* What you have to do
In the listing that follows, how many lines include the string "isCorrect"? Reply with only the number.

* Records for this exercise
Lemma answerCard_level_inv (isCorrect : bool) (w : World) :
  level_inv w -> level_inv (fst (answerCard isCorrect w)).
Proof.
  intros H; unfold answerCard; cbv zeta.
  destruct isCorrect; cbn.
  - destruct (JS.index _ _) as [card|]; cbn; [|exact H].
    assert (Haward : level_inv (awardXP (xpValue card) "Correct answer!"
              (set_studySession
                 (mkSession (active (studySession w)) (startTime (studySession w))
                    (currentCard (studySession w)) (cardsStudied (studySession w) + 1)
                    (correctAnswers (studySession w) + 1) (cards (studySession w))
                    (timer (studySession w)) (sessionTime (studySession w))) w))).
    { apply awardXP_level_inv; [exact H|].
      destruct (xpValue_cases card) as [E|[E|E]]; rewrite E; lia. }
    destruct (Z.leb _ _); exact Haward.
  - destruct (Z.leb _ _); exact H.
Qed.

Lemma step_level_inv (i : Input) (w : World) :
  level_inv w -> level_inv (step i w).
Proof.
  intros H; destruct i as [now| |now| |b|k now|h now]; cbn [step].
  - apply startStudySessionFrom_level_inv, H.
  - eapply level_inv_ext; [apply pauseStudySession_userStats|exact H].
  - apply endStudySession_level_inv, H.
  - exact H.
  - apply answerCard_level_inv, H.
  - destruct (nth_error (timeouts w) k) as [[cb d]|]; [|exact H].
    destruct cb; cbn [runCallback].
    + apply showCurrentCard_level_inv. exact H.
    + apply endStudySession_level_inv. exact H.
  - destruct (existsb _ _); [|exact H].
    eapply level_inv_ext; [apply updateSessionTimer_userStats|exact H].
Qed.

Lemma run_level_inv (tr : list Input) (w : World) :
  level_inv w -> level_inv (run tr w).
Proof.
  revert w; induction tr as [|i tr IH]; intros w H; [exact H|].
  apply IH, step_level_inv, H.
Qed.

Lemma simulateLogin_level_inv (name : string) (w : World) :
  level_inv (simulateLogin name w).
Proof. reflexivity. Qed.

Lemma initialWorld_level_inv : level_inv initialWorld.
Proof. reflexivity. Qed.

(** ** C1: the level is derived from the experience *)

(** C1.  From a state whose level is [floor (xp / 100) + 1], awarding a
    non-negative amount with [awardXP] leads to a state whose level is again
    [floor (xp / 100) + 1]; and so does every input of the session machine
    (start, pause, end, reveal, answer, a timeout callback, a timer tick). *)
Theorem level_formula_preserved (w : World) :
  level_inv w ->
  (forall amount reason,
      0 <= amount ->
      level (userStats (awardXP amount reason w))
      = JS.floor_div (xp (userStats (awardXP amount reason w))) 100 + 1)
  /\ (forall i : Input,
         level (userStats (step i w))
         = JS.floor_div (xp (userStats (step i w))) 100 + 1).
Proof.
  intros H; split.
  - intros amount reason Hpos. apply awardXP_level_inv; assumption.
  - intros i. apply step_level_inv; assumption.
Qed.

Lemma level_formula_preserved_witness :
  level_inv (simulateLogin "Steven" initialWorld)
  /\ level (userStats (awardXP 250 "Cards saved!"
                               (simulateLogin "Steven" initialWorld))) = 8
  /\ level (userStats (step (ClickAnswer true)
                            (simulateLogin "Steven" initialWorld))) = 5.
Proof.
  pose proof (level_formula_preserved (simulateLogin "Steven" initialWorld)
                (eq_refl : level_inv (simulateLogin "Steven" initialWorld)))
    as [Haward Hstep].
  split; [reflexivity|]. split.
  - rewrite (Haward 250 "Cards saved!" ltac:(lia)). reflexivity.
  - rewrite (Hstep (ClickAnswer true)). reflexivity.
Defined.

(** ** C9: one level-up toast per award *)

(** C9.  An award shows a level-up toast exactly when the level recomputed
    from the new experience exceeds the previous level, and then it shows
    one toast, carrying the recomputed level; an award of 250 XP to a fresh
    user crosses two thresholds and shows the single toast for level 3. *)
Theorem level_up_reported_once (amount : Z) (reason : string) (w : World) :
  let previous := level (userStats w) in
  let recomputed := JS.floor_div (xp (userStats w) + amount) 100 + 1 in
  levelUps (events (awardXP amount reason w))
  = levelUps (events w) ++ (if previous <? recomputed then [recomputed] else [])
  /\ level (userStats (awardXP amount reason w))
     = (if previous <? recomputed then recomputed else previous)
  /\ levelUps (events (awardXP 250 reason initialWorld)) = [3].
Proof.
  cbv zeta. split; [|split].
  - rewrite awardXP_events, !levelUps_app. cbn.
    rewrite app_nil_r.
    destruct (level (userStats w) <? _); reflexivity.
  - apply awardXP_level.
  - reflexivity.
Qed.

(** ** C5: the bonus at the end of a session *)

(** C5.  Ending a session computes a bonus of twice the cards studied, plus
    10 when the accuracy is at least 80, plus 5 when the duration is at least
    600 seconds; when the bonus is positive it is awarded by one XP award
    with the reason of a completed session, and otherwise nothing is
    awarded.  Five cards at accuracy 80 over 700 seconds give 25. *)
Theorem session_bonus (now : Z) (w : World) :
  let ss := studySession w in
  let acc := accuracy (correctAnswers ss) (cardsStudied ss) in
  let duration := sessionDuration now ss in
  let bonus := 2 * cardsStudied ss + (if 80 <=? acc then 10 else 0)
               + (if 600 <=? duration then 5 else 0) in
  xpAwards (events (endStudySession now w))
  = xpAwards (events w)
    ++ (if 0 <? bonus then [(bonus, "Study session completed!")] else [])
  /\ xp (userStats (endStudySession now w))
     = xp (userStats w) + (if 0 <? bonus then bonus else 0)
  /\ summaries (events (endStudySession now w))
     = summaries (events w) ++ [(cardsStudied ss, acc, bonus)]
  /\ sessionXP 5 80 700 = 25.
Proof.
  cbv zeta. rewrite <- sessionXP_formula.
  split; [|split; [|split]].
  - rewrite endStudySession_events, !xpAwards_app. cbn.
    rewrite app_nil_r.
    destruct (0 <? sessionXP _ _ _); [|reflexivity].
    rewrite xpAwards_app.
    destruct (level (userStats w) <? _); reflexivity.
  - apply endStudySession_xp.
  - rewrite endStudySession_events, !summaries_app. cbn.
    destruct (0 <? sessionXP _ _ _); [|reflexivity].
    rewrite summaries_app.
    destruct (level (userStats w) <? _); reflexivity.
  - reflexivity.
Qed.

(** ** C6: answering a card *)

(** On a current card.  When the session has a card at its position,
    answering it adds one to the cards studied and one to the position; a
    correct answer also adds one to the correct answers and awards
    [XP_VALUES[card.difficulty] || 5], which is 3 for an easy, 5 for a
    medium and 8 for a hard card, with the reason [Correct answer!]; an
    incorrect answer leaves the correct answers alone and awards nothing. *)
Lemma answerCard_on_current_card (isCorrect : bool) (w : World) (card : Card) :
  JS.index (cards (studySession w)) (currentCard (studySession w)) = Some card ->
  let ss := studySession w in
  let ss' := studySession (fst (answerCard isCorrect w)) in
  let w' := fst (answerCard isCorrect w) in
  let award := match XP_VALUES (difficulty card) with
               | Some v => v
               | None => 5
               end in
  snd (answerCard isCorrect w) = Returned
  /\ cardsStudied ss' = cardsStudied ss + 1
  /\ currentCard ss' = currentCard ss + 1
  /\ correctAnswers ss' = correctAnswers ss + (if isCorrect then 1 else 0)
  /\ xpAwards (events w')
     = xpAwards (events w)
       ++ (if isCorrect then [(award, "Correct answer!")] else [])
  /\ xp (userStats w') = xp (userStats w) + (if isCorrect then award else 0)
  /\ cards ss' = cards ss
  /\ (difficulty card = "easy" -> award = 3)
  /\ (difficulty card = "medium" -> award = 5)
  /\ (difficulty card = "hard" -> award = 8).
Proof.
  intros Hcard; cbv zeta.
  assert (Htable : (difficulty card = "easy" -> xpValue card = 3)
                   /\ (difficulty card = "medium" -> xpValue card = 5)
                   /\ (difficulty card = "hard" -> xpValue card = 8)).
  { unfold xpValue. repeat split; intros ->; reflexivity. }
  change (match XP_VALUES (difficulty card) with
          | Some v => v
          | None => 5
          end) with (xpValue card).
  unfold answerCard; cbv zeta.
  destruct isCorrect; cbn.
  - rewrite Hcard.
    set (w2 := set_studySession _ (set_studySession _ w)).
    destruct (awardXP_frame (xpValue card) "Correct answer!" w2)
      as (Hss & _).
    pose proof (awardXP_xp (xpValue card) "Correct answer!" w2) as Hxp.
    pose proof (awardXP_events (xpValue card) "Correct answer!" w2) as Hev.
    destruct (Z.leb _ _); cbn; rewrite Hss, Hxp, Hev; cbn;
      rewrite !xpAwards_app; cbn;
      (destruct (level (userStats w) <? _); cbn;
       repeat split; try reflexivity; try apply Htable; lia).
  - destruct (Z.leb _ _); cbn; rewrite app_nil_r;
      repeat split; try reflexivity; try apply Htable; lia.
Qed.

* Solved exercise
11